# Task:
Report all lines of the records that contain "every".

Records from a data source
^^^^^^^^

(* ===== verification/Discovery.v ===== *)
(** * Device discovery: pkg/diskmaker/discovery

    discovery.go, sync_result.go and monitor.go.  The discovery daemon has its own
    process and memory; [w_mem]'s [m_disks] is [DeviceDiscovery.disks].  Its loop is
    driven by stimuli: the termination signal, the probe timer and udev events. *)
From stdpp Require Import base list strings gmap.
From Stdlib Require Import ZArith Lia Ascii String.
From S2P Require Import Prelude GoLib Types World Sys Envs Crash DiskUtil Common Matcher Metrics.

Open Scope string_scope.

Definition localVolumeDiscoveryComponent := "auto-discover-devices".
Definition udevEventPeriod : Z := 5 * second.
Definition probeInterval : Z := 300 * second.
Definition resultCRName := "discovery-result-%s".
Definition DNS1123SubdomainMaxLength : nat := 253.

Definition supportedDeviceTypes : list string := ["disk"; "part"; "lvm"; "mpath"].

Definition ErrorCreatingDiscoveryResultObject := "ErrorCreatingDiscoveryResultObject".
Definition ErrorUpdatingDiscoveryResultObject := "ErrorUpdatingDiscoveryResultObject".
Definition ErrorListingBlockDevices := "ErrorListingBlockDevices".
Definition CreatedDiscoveryResultObject := "CreatedDiscoveryResultObject".
Definition UpdatedDiscoveredDeviceList := "UpdatedDiscoveredDeviceList".

Definition NewEvent (eventReason message disk : string) : DiskEvent :=
  newDiskEvent eventReason message disk EventTypeWarning.
Definition NewSuccessEvent (eventReason message disk : string) : DiskEvent :=
  newDiskEvent eventReason message disk EventTypeNormal.

(** ** The devices *)

Definition parseDeviceProperty (property : string) : string :=
  if decide (property = "1") then Rotational
  else if decide (property = "0") then NonRotational else "".

Definition parseDeviceType (deviceType : string) : string :=
  if decide (deviceType = "disk") then "disk"
  else if decide (deviceType = "part") then "part"
  else if decide (deviceType = "lvm") then "lvm"
  else if decide (deviceType = "mpath") then "mpath" else "".

(** The map from keys to indices is read back from the list built so far. *)
Definition device_key (d : DiscoveredDevice) : string * string := (dd_DeviceID d, dd_Path d).

Fixpoint index_of (k : string * string) (unique : list DiscoveredDevice) : option nat :=
  match unique with
  | [] => None
  | d :: ds => if decide (device_key d = k) then Some O else option_map S (index_of k ds)
  end.

Definition add_unique (unique : list DiscoveredDevice) (v : DiscoveredDevice) : list DiscoveredDevice :=
  match index_of (device_key v) unique with
  | Some i => <[i := v]> unique
  | None => (unique ++ [v])%list
  end.

Definition uniqueDevices (sample : list DiscoveredDevice) : list DiscoveredDevice :=
  fold_left add_unique sample [].

(** ** The name of the result object *)

Definition hash (s : string) : string := hex_encode (take 16 (sha256 (bytes s))).

Definition truncateNodeName (nodeName : string) : string :=
  let name := if (DNS1123SubdomainMaxLength <? String.length nodeName + String.length (sprintf resultCRName [""]))%nat
              then hash nodeName else nodeName in
  sprintf resultCRName [name].

Definition newDiscoveryResultInstance (nodeName namespace parentObjName parentObjUID : string)
  : LocalVolumeDiscoveryResult :=
  {| lvdr_meta := {| om_Name := truncateNodeName nodeName; om_Namespace := namespace; om_UID := "";
                     om_Labels := {[DiscoveryNodeLabel := nodeName]}; om_Annotations := ∅; om_Finalizers := [];
                     om_OwnerReferences := [{| or_APIVersion := "local.storage.openshift.io/v1alpha1";
                                               or_Kind := "LocalVolumeDiscovery"; or_Name := parentObjName;
                                               or_UID := parentObjUID; or_Controller := None;
                                               or_BlockOwnerDeletion := None |}];
                     om_CreationTimestamp := None; om_DeletionTimestamp := None; om_Generation := 0;
                     om_ResourceVersion := "" |};
     lvdr_NodeName := nodeName; lvdr_DiscoveredTimeStamp := ""; lvdr_DiscoveredDevices := [] |}.

Definition set_result (devices : list DiscoveredDevice) (time : string) (r : LocalVolumeDiscoveryResult)
  : LocalVolumeDiscoveryResult :=
  {| lvdr_meta := lvdr_meta r; lvdr_NodeName := lvdr_NodeName r; lvdr_DiscoveredTimeStamp := time;
     lvdr_DiscoveredDevices := devices |}.

(** [t.UTC().Format(time.RFC3339)] of nanoseconds since the epoch. *)
Definition pad (n : nat) (x : Z) : string :=
  let s := itoa x in String.concat "" (repeat "0" (n - String.length s)) ++s s.
Definition civil (days : Z) : Z * Z * Z :=
  let z := (days + 719468)%Z in
  let era := (z / 146097)%Z in
  let doe := (z - era * 146097)%Z in
  let yoe := ((doe - doe / 1460 + doe / 36524 - doe / 146096) / 365)%Z in
  let doy := (doe - (365 * yoe + yoe / 4 - yoe / 100))%Z in
  let mp := ((5 * doy + 2) / 153)%Z in
  let d := (doy - (153 * mp + 2) / 5 + 1)%Z in
  let m := (if mp <? 10 then mp + 3 else mp - 9)%Z in
  ((yoe + era * 400 + (if m <=? 2 then 1 else 0))%Z, m, d).
Definition rfc3339 (t : Z) : string :=
  let s := (t / second)%Z in
  let '(y, m, d) := civil (s / 86400)%Z in
  let r := (s mod 86400)%Z in
  pad 4 y ++s "-" ++s pad 2 m ++s "-" ++s pad 2 d ++s "T" ++s pad 2 (r / 3600)%Z ++s ":"
  ++s pad 2 (r / 60 mod 60)%Z ++s ":" ++s pad 2 (r mod 60)%Z ++s "Z".

Section discovery.
Context {E : Env}.

Definition ignoreDevices (dev : BlockDevice) : M bool :=
  if match GetReadOnly dev with Err _ => true | Ok readOnly => readOnly end then mret true
  else
    r ← HasChildren dev;
    if match r with Err _ => true | Ok hasChildren => hasChildren end then mret true
    else if decide (bd_State dev = StateSuspended) then mret true
    else mret (negb (bool_decide (bd_Type dev ∈ supportedDeviceTypes))).
(* ===== verification/Programs.v ===== *)
(** * The programs around the daemons

    pkg/localmetrics/config.go, which registers the collectors of a program and serves
    them; the steps of a program that starts, each of which may end it; the client of
    the discovery daemon (pkg/diskmaker/api_updater.go); and its command,
    cmd/diskmaker-manager/discovery.go, which serves its metrics, makes its client,
    reads its parent object and then probes for ever.  The start of the operator and
    of the diskmaker is in [Startup]. *)
From stdpp Require Import base list strings gmap.
From Stdlib Require Import ZArith String.
From S2P Require Import Prelude GoLib Types World Sys Discovery.

Open Scope string_scope.

(** ** config.go

    The registry of Prometheus and the network are outside: what registering a
    collector answers and leaves, what instrumenting the handler registers, and whether
    one can listen on an address. *)

Section server.
Context {Collector Registry : Type}.
Context (Register : Collector -> Registry -> option GoErr * Registry).
Context (InstrumentMetricHandler : Registry -> Registry) (can_listen : string -> bool).

Definition defaultMetricsPath := "/metrics".
Definition defaultMetricsPort := "8383".

Record config := { metricsPath : string; metricsPort : string; collectorList : list Collector }.

Definition NewConfigBuilder : config :=
  {| metricsPath := defaultMetricsPath; metricsPort := defaultMetricsPort; collectorList := [] |}.
Definition WithPort (port : string) (b : config) : config :=
  {| metricsPath := metricsPath b; metricsPort := port; collectorList := collectorList b |}.
Definition WithPath (path : string) (b : config) : config :=
  let path := if has_prefix path "/" then path else sprintf "/%s" [path] in
  {| metricsPath := path; metricsPort := metricsPort b; collectorList := collectorList b |}.
Definition WithCollectors (collectors : list Collector) (b : config) : config :=
  {| metricsPath := metricsPath b; metricsPort := metricsPort b; collectorList := collectors |}.

Fixpoint registerMetrics (list : list Collector) (r : Registry) : option GoErr * Registry :=
  match list with
  | [] => (None, r)
  | metric :: rest =>
      match Register metric r with
      | (Some err, r) => (Some err, r)
      | (None, r) => registerMetrics rest r
      end
  end.

Definition isPortFree (port : string) : bool := can_listen port.

(** The error, the registry and the address of the server when one is started.  A
    server that fails to listen later says so to nobody. *)
Definition Build (b : config) (r : Registry) : option GoErr * Registry * option string :=
  match registerMetrics (collectorList b) r with
  | (Some err, r) => (Some (Wrap "failed to register local metrics" err), r, None)
  | (None, r) =>
      let r := InstrumentMetricHandler r in
      let port := sprintf ":%s" [metricsPort b] in
      if negb (isPortFree port) then (Some (Errorf (sprintf "port %s is not free" [metricsPort b])), r, None)
      else (None, r, Some port)
  end.

(** The collectors are registered in order up to the first that is refused. *)
Fixpoint registered (cs : list Collector) (r : Registry) : Registry :=
  match cs with [] => r | c :: cs => registered cs (Register c r).2 end.

Lemma registerMetrics_spec cs r :
  let '(err, r') := registerMetrics cs r in
  match err with
  | None => r' = registered cs r
  | Some e => exists done c rest, cs = (done ++ c :: rest)%list /\ Register c (registered done r) = (Some e, r')
  end.
Proof.
  revert r. induction cs as [|c cs IH]; intros r; [done|]. cbn [registerMetrics registered].
  destruct (Register c r) as [[e|] r1] eqn:Hc; [by exists [], c, cs|]. specialize (IH r1). simpl.
  destruct (registerMetrics cs r1) as [[e|] r2]; [|done]. destruct IH as (d & c' & rest & -> & H).
  exists (c :: d), c', rest. split; [done|]. simpl. by rewrite Hc.
Qed.

(** A server runs exactly when nothing failed: with every collector registered, on the
    port of the configuration. *)
Lemma Build_serves b r err r' addr :
  Build b r = (err, r', addr) ->
  (err = None <-> is_Some addr) /\
  (err = None -> r' = InstrumentMetricHandler (registered (collectorList b) r) /\ addr = Some (sprintf ":%s" [metricsPort b])).
Proof.
  unfold Build. pose proof (registerMetrics_spec (collectorList b) r) as H.
  destruct (registerMetrics (collectorList b) r) as [[e|] r1].
  all: [> |destruct (isPortFree _)]; intros [= <- <- <-]; subst.
  2: by repeat split; eauto.
  all: split; [split; [done|by intros [? ?]]|done].
Qed.

(** The path of the configuration always starts with a slash, and is not used: the
    handler answers on every path. *)
Lemma WithPath_slash path b : has_prefix (metricsPath (WithPath path b)) "/" = true.
Proof. simpl. destruct (has_prefix path "/") eqn:H; [done|]. by destruct path. Qed.
Lemma path_unused path b r : Build (WithPath path b) r = Build b r.
Proof. done. Qed.
End server.

(** ** Programs that start

    What a program asks of the libraries while it starts, in its order.  Whether a call
    succeeds is up to the outside; the first failure ends the program, with an error
    that is reported, with a panic, or on the spot. *)

Record ManagerOptions := {
  mo_DefaultNamespaces : list string; mo_MetricsBindAddress : string; mo_HealthProbeBindAddress : string;
  mo_LeaderElection : bool; mo_LeaderElectionID : string;
  mo_LeaseDuration : option Z; mo_RenewDeadline : option Z; mo_RetryPeriod : option Z }.

(** A controller as it is handed to its manager: its name, the kind it reconciles, and
    for the diskmaker's the identities of the cache of volumes and of the index of
    device links its reconciler was made with. *)
Record ControllerInfo := {
  ci_Name : string; ci_For : string; ci_Volumes : option nat; ci_Links : option nat }.

Inductive Call :=
  | CGetConfig                      (* rest.Config of the process *)
  | CNewClientset | CNewClient
  | CSetupClient                    (* the static provisioner's client *)
  | CNewManager (o : ManagerOptions)
  | CAddRunnable (links : nat)      (* mgr.Add of an index of device links *)
  | CIndexField (field : string)
  | CComplete (c : ControllerInfo)
  | CHealthz (name : string) | CReadyz (name : string)
  | CStart.

Inductive Stop := Fails (e : GoErr) | Panics (e : GoErr) | Exits (code : Z) (e : GoErr).

Section boot.
Context {Out : Type} (outside : Call -> Out -> option GoErr * Out).

(** The names of controllers the library has seen, the next fresh identity, the calls
    made so far, and the outside. *)
Record Boot := { bt_used : gset string; bt_next : nat; bt_calls : list Call; bt_out : Out }.
Definition Step : Type := Boot -> option Stop * Boot.

Definition called (c : Call) (o : Out) (b : Boot) : Boot :=
  {| bt_used := bt_used b; bt_next := bt_next b; bt_calls := (bt_calls b ++ [c])%list; bt_out := o |}.
(** A call whose error ends the program in the way [stop]. *)
Definition call_or (stop : GoErr -> Stop) (c : Call) : Step := fun b =>
  let (err, o) := outside c (bt_out b) in (stop <$> err, called c o b).
Definition call : Call -> Step := call_or Fails.
Definition fails (err : option GoErr) : Step := fun b => (Fails <$> err, b).
Definition take_identity (b : Boot) : Boot :=
  {| bt_used := bt_used b; bt_next := S (bt_next b); bt_calls := bt_calls b; bt_out := bt_out b |}.
Definition fresh (f : nat -> Step) : Step := fun b => f (bt_next b) (take_identity b).
Fixpoint in_order (steps : list Step) : Step := fun b =>
  match steps with
  | [] => (None, b)
  | step :: steps => match step b with (Some stop, b) => (Some stop, b) | (None, b) => in_order steps b end
  end.

(** controller-runtime refuses a second controller of the same name. *)
Definition use_name (name : string) (b : Boot) : Boot :=
  {| bt_used := {[name]} ∪ bt_used b; bt_next := bt_next b; bt_calls := bt_calls b; bt_out := bt_out b |}.
Definition checkName (name : string) : Step := fun b =>
  if decide (name ∈ bt_used b) then
    (Some (Fails (Errorf (sprintf "controller with name %s already exists. Controller names must be unique to avoid multiple controllers reporting the same metric. This validation can be disabled via the SkipNameValidation option" [name]))), b)
  else (None, use_name name b).
Definition Complete (c : ControllerInfo) : Step := in_order [checkName (ci_Name c); call (CComplete c)].

(** *** pkg/diskmaker/api_updater.go *)

(** An error of the clientset is logged, and its nil pointer used. *)
Definition getEventRecorder : Step := in_order [call CGetConfig; call_or Panics CNewClientset].
Definition NewAPIUpdater : Step := in_order [getEventRecorder; call CGetConfig; call CNewClient].

(** The reference of a start: the calls in order up to the first that fails. *)
Fixpoint play (plan : list Call) (o : Out) : option (Call * GoErr) * list Call * Out :=
  match plan with
  | [] => (None, [], o)
  | c :: plan =>
      match outside c o with
      | (Some e, o) => (Some (c, e), [c], o)
      | (None, o) => let '(r, cs, o) := play plan o in (r, c :: cs, o)
      end
  end.

(** A plan is carried out to the end exactly when no call of it failed; otherwise the
    failed call was the last. *)
Lemma play_spec plan o :
  let '(r, cs, _) := play plan o in
  match r with
  | None => cs = plan
  | Some (c, _) => exists before after, cs = (before ++ [c])%list /\ plan = (before ++ c :: after)%list
  end.
Proof.
  revert o. induction plan as [|c plan IH]; intros o; [done|]. simpl. destruct (outside c o) as [[e|] o1].
  - by exists [], plan.
  - specialize (IH o1). destruct (play plan o1) as [[[[c' e]|] cs] o2].
    + destruct IH as (before & after & -> & ->). by exists (c :: before), after.
    + by rewrite IH.
Qed.

(** How a program stops, given what becomes of the error of each call. *)
Definition stops (how : Call -> GoErr -> Stop) (r : option (Call * GoErr)) : option Stop :=
  (fun x => how x.1 x.2) <$> r.

Lemma NewAPIUpdater_plan b :
  let '(r, cs, o) := play [CGetConfig; CNewClientset; CGetConfig; CNewClient] (bt_out b) in
  NewAPIUpdater b =
    (stops (fun c => match c with CNewClientset => Panics | _ => Fails end) r,
     {| bt_used := bt_used b; bt_next := bt_next b; bt_calls := (bt_calls b ++ cs)%list; bt_out := o |}).
Proof.
  unfold NewAPIUpdater, getEventRecorder, call, call_or, called; simpl.
  repeat (match goal with |- context [outside ?c ?o] => destruct (outside c o) as [[?|] ?] end; simpl;
          rewrite <- ?app_assoc; simpl; try done).
Qed.
End boot.

(** ** cmd/diskmaker-manager/discovery.go *)

Section discovery.
Context {Collector Registry Out : Type} (outside : Call -> Out -> option GoErr * Out).
Context (Register : Collector -> Registry -> option GoErr * Registry).
Context (InstrumentMetricHandler : Registry -> Registry) (can_listen : string -> bool).
Context {E : Env} (LVDMetricsList : list Collector).

(** How a command ends. *)
Inductive Ended := Running | Returned (err : option GoErr) | Panicked (err : GoErr).

Definition GetLocalVolumeDiscovery (name namespace : string) : M (Res LocalVolumeDiscovery) :=
  ReaderGet KLVD {| nn_Namespace := namespace; nn_Name := name |}.

(** The client, then the parent, which is the object of one fixed name. *)
Definition NewDeviceDiscovery (b : Boot (Out := Out)) : M (Stop + LocalVolumeDiscovery) :=
  match (NewAPIUpdater outside b).1 with
  | Some stop => mret (inl stop)
  | None =>
      lvd ← GetLocalVolumeDiscovery localVolumeDiscoveryComponent (Getenv "WATCH_NAMESPACE");
      mret (match lvd with Err err => inl (Fails err) | Ok lvd => inr lvd end)
  end.

Definition failed_to_discover (err : GoErr) : Ended := Returned (Some (Wrap "failed to discover devices" err)).

Definition startDeviceDiscovery (r : Registry) (b : Boot (Out := Out)) (l : list Stimulus) : M Ended :=
  let '(err, _, _) := Build Register InstrumentMetricHandler can_listen (WithCollectors LVDMetricsList NewConfigBuilder) r in
  match err with
  | Some err => mret (failed_to_discover err)
  | None =>
      discoveryObj ← NewDeviceDiscovery b;
      match discoveryObj with
      | inl (Panics err) => mret (Panicked err)
      | inl (Fails err | Exits _ err) => mret (failed_to_discover err)
      | inr _ =>
          err ← Start l;
          mret (match err with
                | None => Running
                | Some None => Returned None
                | Some (Some err) => failed_to_discover err
                end)
      end
  end.

(** The daemon probes nothing without its parent object. *)
Lemma no_parent_no_discovery r b l w :
  (forall x, (kget KLVD true {| nn_Namespace := Getenv "WATCH_NAMESPACE"; nn_Name := "auto-discover-devices" |} (w_est w)).1 <> Ok x) ->
  wp (startDeviceDiscovery r b l)
     (fun res w' => (exists err, res = failed_to_discover err \/ res = Panicked err) /\
                    w_trace w' = w_trace w /\ w_fs w' = w_fs w /\ w_mem w' = w_mem w) w.
Proof.
  intros Hg. set (Q := fun (res : Ended) (w' : World) => _).
  assert (forall err en, Q (failed_to_discover err) (set_est en w)) as Hf by (intros err en; split; [eauto|done]).
  assert (forall err, Q (failed_to_discover err) w) as Hf' by (intros err; split; [eauto|done]).
  unfold startDeviceDiscovery. destruct (Build _ _ _ _ r) as [[[err|] r'] addr]; [by apply wp_ret|].
  unfold NewDeviceDiscovery. destruct (NewAPIUpdater outside b).1 as [[e|e|code e]|].
  - by apply wp_bind, wp_ret, wp_ret.
  - apply wp_bind, wp_ret, wp_ret. split; [eauto|done].
  - by apply wp_bind, wp_ret, wp_ret.
  - apply wp_bind, wp_bind, wp_ask. intros [lvd|e] en Hr; [|by apply wp_ret, wp_ret].
    exfalso. apply (Hg lvd). change localVolumeDiscoveryComponent with "auto-discover-devices" in Hr. by rewrite Hr.
Qed.

(** A clientset that cannot be made takes the daemon down with a panic, after the error
    was logged. *)
Lemma clientset_error_panics r b l w e o o' :
  (Build Register InstrumentMetricHandler can_listen (WithCollectors LVDMetricsList NewConfigBuilder) r).1.1 = None ->
  outside CGetConfig (bt_out b) = (None, o) -> outside CNewClientset o = (Some e, o') ->
  startDeviceDiscovery r b l w = (Panicked e, w).
Proof.
  intros Hb H1 H2. unfold startDeviceDiscovery. destruct (Build _ _ _ _ r) as [[[err|] r'] addr]; [done|].
  unfold NewDeviceDiscovery. assert ((NewAPIUpdater outside b).1 = Some (Panics e)) as ->; [|done].
  unfold NewAPIUpdater, getEventRecorder, call, call_or; simpl. rewrite H1; simpl. by rewrite H2.
Qed.
End discovery.
(* ===== verification/Tls.v ===== *)
(** * The cluster's TLS profile: pkg/tls/tlsprofile.go

    with the parts of library-go and openshift/api it calls: the observer of the
    APIServer object, the predefined profiles and the table of cipher names.  The
    configuration observed before is only compared with the new one for a log message;
    it is not modelled. *)
From stdpp Require Import base list strings gmap.
From Stdlib Require Import ZArith Lia String Ascii.
From S2P Require Import Prelude GoLib Types World Sys Envs DiskText.

Open Scope string_scope.

(** ** openshift/api: the predefined profiles *)

Definition TLSProfileOldType := "Old".
Definition TLSProfileIntermediateType := "Intermediate".
Definition TLSProfileModernType := "Modern".
Definition TLSProfileCustomType := "Custom".

Definition modern_ciphers : list string :=
  ["TLS_AES_128_GCM_SHA256"; "TLS_AES_256_GCM_SHA384"; "TLS_CHACHA20_POLY1305_SHA256"].
Definition intermediate_ciphers : list string :=
  (modern_ciphers ++
   ["ECDHE-ECDSA-AES128-GCM-SHA256"; "ECDHE-RSA-AES128-GCM-SHA256"; "ECDHE-ECDSA-AES256-GCM-SHA384";
    "ECDHE-RSA-AES256-GCM-SHA384"; "ECDHE-ECDSA-CHACHA20-POLY1305"; "ECDHE-RSA-CHACHA20-POLY1305"])%list.
Definition old_ciphers : list string :=
  (intermediate_ciphers ++
   ["ECDHE-ECDSA-AES128-SHA256"; "ECDHE-RSA-AES128-SHA256"; "ECDHE-ECDSA-AES128-SHA"; "ECDHE-RSA-AES128-SHA";
    "ECDHE-ECDSA-AES256-SHA"; "ECDHE-RSA-AES256-SHA"; "AES128-GCM-SHA256"; "AES256-GCM-SHA384"; "AES128-SHA256";
    "AES128-SHA"; "AES256-SHA"; "DES-CBC3-SHA"])%list.

Definition TLSProfiles : gmap string TLSProfileSpec :=
  {[ TLSProfileOldType := {| tps_Ciphers := old_ciphers; tps_MinTLSVersion := "VersionTLS10" |};
     TLSProfileIntermediateType := {| tps_Ciphers := intermediate_ciphers; tps_MinTLSVersion := "VersionTLS12" |};
     TLSProfileModernType := {| tps_Ciphers := modern_ciphers; tps_MinTLSVersion := "VersionTLS13" |} ]}.

(** ** library-go: cipher names *)

Definition iana_table : list (string * string) :=
  [("TLS_AES_128_GCM_SHA256", "TLS_AES_128_GCM_SHA256");
   ("TLS_AES_256_GCM_SHA384", "TLS_AES_256_GCM_SHA384");
   ("TLS_CHACHA20_POLY1305_SHA256", "TLS_CHACHA20_POLY1305_SHA256");
   ("ECDHE-ECDSA-AES128-GCM-SHA256", "TLS_ECDHE_ECDSA_WITH_AES_128_GCM_SHA256");
   ("ECDHE-RSA-AES128-GCM-SHA256", "TLS_ECDHE_RSA_WITH_AES_128_GCM_SHA256");
   ("ECDHE-ECDSA-AES256-GCM-SHA384", "TLS_ECDHE_ECDSA_WITH_AES_256_GCM_SHA384");
   ("ECDHE-RSA-AES256-GCM-SHA384", "TLS_ECDHE_RSA_WITH_AES_256_GCM_SHA384");
   ("ECDHE-ECDSA-CHACHA20-POLY1305", "TLS_ECDHE_ECDSA_WITH_CHACHA20_POLY1305_SHA256");
   ("ECDHE-RSA-CHACHA20-POLY1305", "TLS_ECDHE_RSA_WITH_CHACHA20_POLY1305_SHA256");
   ("ECDHE-ECDSA-AES128-SHA256", "TLS_ECDHE_ECDSA_WITH_AES_128_CBC_SHA256");
   ("ECDHE-RSA-AES128-SHA256", "TLS_ECDHE_RSA_WITH_AES_128_CBC_SHA256");
   ("AES128-GCM-SHA256", "TLS_RSA_WITH_AES_128_GCM_SHA256");
   ("AES256-GCM-SHA384", "TLS_RSA_WITH_AES_256_GCM_SHA384");
   ("AES128-SHA256", "TLS_RSA_WITH_AES_128_CBC_SHA256");
   ("ECDHE-ECDSA-AES128-SHA", "TLS_ECDHE_ECDSA_WITH_AES_128_CBC_SHA");
   ("ECDHE-RSA-AES128-SHA", "TLS_ECDHE_RSA_WITH_AES_128_CBC_SHA");
   ("ECDHE-ECDSA-AES256-SHA", "TLS_ECDHE_ECDSA_WITH_AES_256_CBC_SHA");
   ("ECDHE-RSA-AES256-SHA", "TLS_ECDHE_RSA_WITH_AES_256_CBC_SHA");
   ("AES128-SHA", "TLS_RSA_WITH_AES_128_CBC_SHA");
   ("AES256-SHA", "TLS_RSA_WITH_AES_256_CBC_SHA");
   ("DES-CBC3-SHA", "TLS_RSA_WITH_3DES_EDE_CBC_SHA");
   ("ECDHE-RSA-DES-CBC3-SHA", "TLS_ECDHE_RSA_WITH_3DES_EDE_CBC_SHA")].

Definition openSSLToIANACiphersMap : gmap string string := list_to_map iana_table.

(** Names that are not in the table are left out. *)
Definition OpenSSLToIANACipherSuites (ciphers : list string) : list string :=
  omap (fun c => openSSLToIANACiphersMap !! c) ciphers.

(** ** library-go: the observer *)

Definition DefaultTLSProfileType := TLSProfileIntermediateType.

(** The specification in force: none, an unknown type and a custom type without a
    specification mean the default. *)
Definition effective_spec (profile : option TLSSecurityProfile) : option TLSProfileSpec :=
  let profileType := match profile with None => DefaultTLSProfileType | Some p => tsp_Type p end in
  let profileSpec :=
    if decide (profileType = TLSProfileCustomType)
    then match profile with Some p => tsp_Custom p | None => None end
    else TLSProfiles !! profileType in
  match profileSpec with Some s => Some s | None => TLSProfiles !! DefaultTLSProfileType end.

Definition getSecurityProfileCiphers (profile : option TLSSecurityProfile) : string * list string :=
  match effective_spec profile with
  | Some spec => (tps_MinTLSVersion spec, OpenSSLToIANACipherSuites (tps_Ciphers spec))
  | None => ("", [])
  end.

Section tls.
Context {E : Env}.

(** The observed minimum version and suites; an APIServer object that does not exist has
    no profile. *)
Definition ObserveTLSSecurityProfile : M (Res (string * list string)) :=
  r ← ClientGet KAPIServer {| nn_Namespace := ""; nn_Name := "cluster" |};
  match r with
  | Ok apiServer => mret (Ok (getSecurityProfileCiphers (api_TLSSecurityProfile apiServer)))
  | Err err => if is_not_found err then mret (Ok (getSecurityProfileCiphers None)) else mret (Err err)
  end.

(** TLS_MIN_VERSION, TLS_CIPHER_SUITES and the error. *)
Definition GetTLSProfileValues : M (string * string * option GoErr) :=
  r ← ObserveTLSSecurityProfile;
  match r with
  | Err err => mret ("", "", Some (Errorf (sprintf "failed to observe TLS security profile: %v" [error_text err])))
  | Ok (minVersion, suites) => mret (minVersion, join "," suites, None)
  end.

Lemma reads_GetTLSProfileValues : reads GetTLSProfileValues.
Proof. unfold GetTLSProfileValues, ObserveTLSSecurityProfile. reads_tac. Qed.
End tls.
#[export] Hint Resolve reads_GetTLSProfileValues : lso.

(** ** What the daemons are given *)

(** The table is a function on the names of the predefined profiles: no cipher of a
    profile is lost and none comes twice. *)
Lemma profiles_mapped ty spec :
  TLSProfiles !! ty = Some spec ->
  List.length (OpenSSLToIANACipherSuites (tps_Ciphers spec)) = List.length (tps_Ciphers spec) /\
  NoDup (OpenSSLToIANACipherSuites (tps_Ciphers spec)).
Proof.
  intros H. assert (map_Forall (fun _ spec =>
    List.length (OpenSSLToIANACipherSuites (tps_Ciphers spec)) = List.length (tps_Ciphers spec) /\
    NoDup (OpenSSLToIANACipherSuites (tps_Ciphers spec))) TLSProfiles) as Hall.
  { apply (bool_decide_eq_true_1 _). vm_compute. reflexivity. }
  by apply (Hall ty).
Qed.

Lemma effective_total profile : is_Some (effective_spec profile).
Proof. unfold effective_spec. by destruct (if decide _ then _ else _) as [s|]; [exists s|eexists]. Qed.

(** No name of the table has a comma, so the joined list can be read back. *)
Lemma iana_names l c : c ∈ OpenSSLToIANACipherSuites l -> c ∈ iana_table.*2.
Proof.
  intros (o & _ & Ho)%list_elem_of_omap. apply elem_of_list_to_map_2 in Ho.
  apply list_elem_of_fmap. by exists (o, c).
Qed.
Lemma iana_no_comma c : c ∈ iana_table.*2 -> string_all (fun x => negb (Ascii.eqb ","%char x)) c = true.
Proof.
  assert (Forall (fun c => string_all (fun x => negb (Ascii.eqb ","%char x)) c = true) iana_table.*2) as H.
  { apply (bool_decide_eq_true_1 _). vm_compute. reflexivity. }
  rewrite Forall_forall in H. apply H.
Qed.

^^^^^^^^

# Output below:
(** A server runs exactly when nothing failed: with every collector registered, on the
    handler answers on every path. *)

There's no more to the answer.